I believe multitudes of Christians never enter into the restful life of Christ’s fullness. They spend all of their days saved but miserable. They don’t experience the joys of victories won by faith. They never know a life free from continual worry. They never enjoy the peace and joy that come to those who trust all things into the Lord’s hands. Only the Joshuas and Calebs ever enter by faith into the abundant life.
Here is another great lesson we need to learn from Israel’s experience.
We need to be careful of our words when facing difficulty.
How dangerous it is to speak doubt to others. Scripture says the ten spies who “did bring up the evil report upon the land, died by the plague before the Lord” (Numbers 14:37). And what of the complaining congregation who said, “God should have let us die in the wilderness”?
The Lord answered them: “All right, you will die in the wilderness.” “As truly as I live…as ye have spoken in mine ears, so will I do to you: Your carcases shall fall in this wilderness; and all that were numbered of you…from twenty years old and upward, which have murmured against me” (14:28-29).
These may seem like harsh words to you. You may think, “But the Israelites were only human. They were uprooted from the land, traveling here and there, worried about their children. Their fear was only natural. Surely God would understand that.”
No. God isn’t looking for “just human” responses. He’s looking for faith responses. He wants a people who will say, “I believe God’s Word. Therefore I believe he is more concerned for my family than I am. I won’t act in fear, because he’s faithful to keep me in these troubled times. Even sickness and death can’t separate me from his love and care for me.”
“But without faith it is impossible to please him: for he that cometh to God must believe that he is, and that he is a rewarder of them that diligently seek him” (Hebrews 11:6). “Let us draw near with a true heart in full assurance of faith, having our hearts sprinkled from an evil conscience, and our bodies washed with pure water” (10:22).
Our faith has to be grounded solely in God’s Word.

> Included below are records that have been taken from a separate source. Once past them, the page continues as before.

(* ===== verification/X509Crl.v ===== *)
(** Revocation lists (gm-crypto/src/x509/verify.rs): locating the signed part and
    the signature of a CRL, verifying it, and checking a chain against a pool of
    CRLs under a strict or a permissive policy. *)

From Stdlib Require Import String Bool ZArith Lia List.
From S2P Require Import Prelude Bytes Effects Der Sm4 Sm3 Sm2 X509 X509Chain.
Import ListNotations.
Open Scope Z_scope.

(** [hex::encode] *)
Definition hex_encode (b : bytes) : string := lower (String.concat "" (map hex02 b)).

(** [BigUint::to_bytes_be]: no leading zero, and one zero byte for zero. *)
Definition to_bytes_be (n : Z) : bytes :=
  if n <=? 0 then [0] else be_bytes (Z.to_nat (Z.log2 n / 8 + 1)) n.

(** ** The signed part of a CRL *)

Definition extract_tbs_crl_bytes (der : bytes) : outcome CryptoError bytes :=
  guard (len der <? 11) (crl_error "CRL DER too short") (
  tag <- index der 0 ;;
  guard (negb (tag =? 0x30)) (crl_error "invalid CRL: expected SEQUENCE") (
  first_len_byte <- index der 1 ;;
  let tbs_start := if first_len_byte <? 0x80 then 2 else 2 + Z.land first_len_byte 0x7F in
  tbs_tag <- index der tbs_start ;;
  guard (negb (tbs_tag =? 0x30)) (crl_error "invalid TBSCertList: expected SEQUENCE") (
  tbs_len_byte <- index der (tbs_start + 1) ;;
  let num_len_bytes := Z.land tbs_len_byte 0x7F in
  let tbs_content_start := if tbs_len_byte <? 0x80 then tbs_start + 2 else tbs_start + 2 + num_len_bytes in
  tbs_len <- (if tbs_len_byte <? 0x80 then Ok tbs_len_byte else read_len (Z.to_nat num_len_bytes) der (tbs_start + 2) 0) ;;
  tbs_end <- usize_add tbs_content_start tbs_len ;;
  guard (len der <? tbs_end) (crl_error "TBSCertList extends past end of DER") (
  slice der tbs_start tbs_end)))).

(** ** The signature of a CRL *)

(** A candidate header at [pos], where [der[pos]] is 0x03: the content's start and
    length, or [None] when its length bytes are cut off. *)
Definition bitstring_header (der : bytes) (pos : Z) : outcome CryptoError (option (Z * Z)) :=
  len_byte <- index der (pos + 1) ;;
  if len_byte <? 0x80 then Ok (Some (pos + 2, len_byte))
  else
    let n := Z.land len_byte 0x7F in
    if len der <? pos + 2 + n then Ok None
    else l <- read_len (Z.to_nat n) der (pos + 2) 0 ;; Ok (Some (pos + 2 + n, l)).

Satan’s strategy in these last days is to get you to doubt the reality of Jesus. He will do everything in his power to make you doubt that God is with you in all things.
God’s concern is that his people are being shaken in their faith, that they won’t trust him in their crises. Indeed, our worst sin is not to believe he will do what he promised. This offends him more than adultery, fornication, drugs, alcohol or any other sin of the flesh.
His Word says, “The Lord knoweth how to deliver the godly out of temptations” (2 Peter 2:9). “God is faithful, who will not suffer you to be tempted above that you are able; but will with the temptation also make a way to escape, that ye may be able to bear it” (1 Corinthians 10:13).
These verses are either the gospel, or they’re lies. If they’re the gospel, then we must stand on them. God wants us to be able to say, “Lord, if I die standing here, trusting you to see me through, then let me die in faith. Live or die, I am yours!”
Let all the winds and waves of hell come at you. Let everything come at you. Our God said he is able — and he knows how to deliver you.
He intended that you and I have all joy, peace, victory and rest in our walk. He’s looking for men and women who will stand up against what’s coming in this dark age — servants who will stand with a calm and a peace because Christ abides in them.
God so desires for you to come into such a place of trust. He wants you never again to fear, but to truly rest in his power and ability. He knows how to deliver you from all snares, all trials and temptations — if you will but trust him.
Renew your faith in him today. He has provided abundant life — all rest, peace and joy — and set it before you. Enter into it, believing him!